START Dataset excerpts

(* ===== verification/Mips.v ===== *)
(** * The MIPS processor (machine/mipssim.h, mipssim.cc, class Instruction)

    Decoding, one definition per group of neighbouring cases of the big switch of
    Machine::OneInstruction, the multiplier, delayed loads and branch delay slots,
    and the fetch-execute loop. A [return] from the middle of OneInstruction,
    after the kernel has handled an exception, is [Early]; falling out of the
    switch is [Next], which carries [pcAfter], [nextLoadReg] and [nextLoadValue]. *)

From S2P Require Import Prelude Interrupt Machine.

(** ** Opcodes and decoding tables *)

Inductive OpCode :=
| OP_ADD | OP_ADDI | OP_ADDIU | OP_ADDU | OP_AND | OP_ANDI | OP_BEQ | OP_BGEZ | OP_BGEZAL
| OP_BGTZ | OP_BLEZ | OP_BLTZ | OP_BLTZAL | OP_BNE | OP_DIV | OP_DIVU | OP_J | OP_JAL | OP_JALR
| OP_JR | OP_LB | OP_LBU | OP_LH | OP_LHU | OP_LUI | OP_LW | OP_LWL | OP_LWR | OP_MFHI | OP_MFLO
| OP_MTHI | OP_MTLO | OP_MULT | OP_MULTU | OP_NOR | OP_OR | OP_ORI | OP_RFE | OP_SB | OP_SH
| OP_SLL | OP_SLLV | OP_SLT | OP_SLTI | OP_SLTIU | OP_SLTU | OP_SRA | OP_SRAV | OP_SRL | OP_SRLV
| OP_SUB | OP_SUBU | OP_SW | OP_SWL | OP_SWR | OP_XOR | OP_XORI | OP_SYSCALL | OP_UNIMP | OP_RES
| SPECIAL | BCOND.

#[export] Instance OpCode_eq_dec : EqDecision OpCode.
Proof. solve_decision. Defined.

Inductive Format := IFMT | JFMT | RFMT.

Definition opTable : list (OpCode * Format) := [
  (SPECIAL, RFMT); (BCOND, IFMT); (OP_J, JFMT); (OP_JAL, JFMT);
  (OP_BEQ, IFMT); (OP_BNE, IFMT); (OP_BLEZ, IFMT); (OP_BGTZ, IFMT);
  (OP_ADDI, IFMT); (OP_ADDIU, IFMT); (OP_SLTI, IFMT); (OP_SLTIU, IFMT);
  (OP_ANDI, IFMT); (OP_ORI, IFMT); (OP_XORI, IFMT); (OP_LUI, IFMT);
  (OP_UNIMP, IFMT); (OP_UNIMP, IFMT); (OP_UNIMP, IFMT); (OP_UNIMP, IFMT);
  (OP_RES, IFMT); (OP_RES, IFMT); (OP_RES, IFMT); (OP_RES, IFMT);
  (OP_RES, IFMT); (OP_RES, IFMT); (OP_RES, IFMT); (OP_RES, IFMT);
  (OP_RES, IFMT); (OP_RES, IFMT); (OP_RES, IFMT); (OP_RES, IFMT);
  (OP_LB, IFMT); (OP_LH, IFMT); (OP_LWL, IFMT); (OP_LW, IFMT);
  (OP_LBU, IFMT); (OP_LHU, IFMT); (OP_LWR, IFMT); (OP_RES, IFMT);
  (OP_SB, IFMT); (OP_SH, IFMT); (OP_SWL, IFMT); (OP_SW, IFMT);
  (OP_RES, IFMT); (OP_RES, IFMT); (OP_SWR, IFMT); (OP_RES, IFMT);
  (OP_UNIMP, IFMT); (OP_UNIMP, IFMT); (OP_UNIMP, IFMT); (OP_UNIMP, IFMT);
  (OP_RES, IFMT); (OP_RES, IFMT); (OP_RES, IFMT); (OP_RES, IFMT);
  (OP_UNIMP, IFMT); (OP_UNIMP, IFMT); (OP_UNIMP, IFMT); (OP_UNIMP, IFMT);
  (OP_RES, IFMT); (OP_RES, IFMT); (OP_RES, IFMT); (OP_RES, IFMT)].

END Dataset excerpts

[Required work] Every record above should be copied exactly.

[Response to the task]
(* ===== verification/Mips.v ===== *)
(** * The MIPS processor (machine/mipssim.h, mipssim.cc, class Instruction)

    Decoding, one definition per group of neighbouring cases of the big switch of
    Machine::OneInstruction, the multiplier, delayed loads and branch delay slots,
    and the fetch-execute loop. A [return] from the middle of OneInstruction,
    after the kernel has handled an exception, is [Early]; falling out of the
    switch is [Next], which carries [pcAfter], [nextLoadReg] and [nextLoadValue]. *)

From S2P Require Import Prelude Interrupt Machine.

(** ** Opcodes and decoding tables *)

Inductive OpCode :=
| OP_ADD | OP_ADDI | OP_ADDIU | OP_ADDU | OP_AND | OP_ANDI | OP_BEQ | OP_BGEZ | OP_BGEZAL
| OP_BGTZ | OP_BLEZ | OP_BLTZ | OP_BLTZAL | OP_BNE | OP_DIV | OP_DIVU | OP_J | OP_JAL | OP_JALR
| OP_JR | OP_LB | OP_LBU | OP_LH | OP_LHU | OP_LUI | OP_LW | OP_LWL | OP_LWR | OP_MFHI | OP_MFLO
| OP_MTHI | OP_MTLO | OP_MULT | OP_MULTU | OP_NOR | OP_OR | OP_ORI | OP_RFE | OP_SB | OP_SH
| OP_SLL | OP_SLLV | OP_SLT | OP_SLTI | OP_SLTIU | OP_SLTU | OP_SRA | OP_SRAV | OP_SRL | OP_SRLV
| OP_SUB | OP_SUBU | OP_SW | OP_SWL | OP_SWR | OP_XOR | OP_XORI | OP_SYSCALL | OP_UNIMP | OP_RES
| SPECIAL | BCOND.

#[export] Instance OpCode_eq_dec : EqDecision OpCode.
Proof. solve_decision. Defined.

Inductive Format := IFMT | JFMT | RFMT.

Definition opTable : list (OpCode * Format) := [
  (SPECIAL, RFMT); (BCOND, IFMT); (OP_J, JFMT); (OP_JAL, JFMT);
  (OP_BEQ, IFMT); (OP_BNE, IFMT); (OP_BLEZ, IFMT); (OP_BGTZ, IFMT);
  (OP_ADDI, IFMT); (OP_ADDIU, IFMT); (OP_SLTI, IFMT); (OP_SLTIU, IFMT);
  (OP_ANDI, IFMT); (OP_ORI, IFMT); (OP_XORI, IFMT); (OP_LUI, IFMT);
  (OP_UNIMP, IFMT); (OP_UNIMP, IFMT); (OP_UNIMP, IFMT); (OP_UNIMP, IFMT);
  (OP_RES, IFMT); (OP_RES, IFMT); (OP_RES, IFMT); (OP_RES, IFMT);
  (OP_RES, IFMT); (OP_RES, IFMT); (OP_RES, IFMT); (OP_RES, IFMT);
  (OP_RES, IFMT); (OP_RES, IFMT); (OP_RES, IFMT); (OP_RES, IFMT);
  (OP_LB, IFMT); (OP_LH, IFMT); (OP_LWL, IFMT); (OP_LW, IFMT);
  (OP_LBU, IFMT); (OP_LHU, IFMT); (OP_LWR, IFMT); (OP_RES, IFMT);
  (OP_SB, IFMT); (OP_SH, IFMT); (OP_SWL, IFMT); (OP_SW, IFMT);
  (OP_RES, IFMT); (OP_RES, IFMT); (OP_SWR, IFMT); (OP_RES, IFMT);
  (OP_UNIMP, IFMT); (OP_UNIMP, IFMT); (OP_UNIMP, IFMT); (OP_UNIMP, IFMT);
  (OP_RES, IFMT); (OP_RES, IFMT); (OP_RES, IFMT); (OP_RES, IFMT);
  (OP_UNIMP, IFMT); (OP_UNIMP, IFMT); (OP_UNIMP, IFMT); (OP_UNIMP, IFMT);
  (OP_RES, IFMT); (OP_RES, IFMT); (OP_RES, IFMT); (OP_RES, IFMT)].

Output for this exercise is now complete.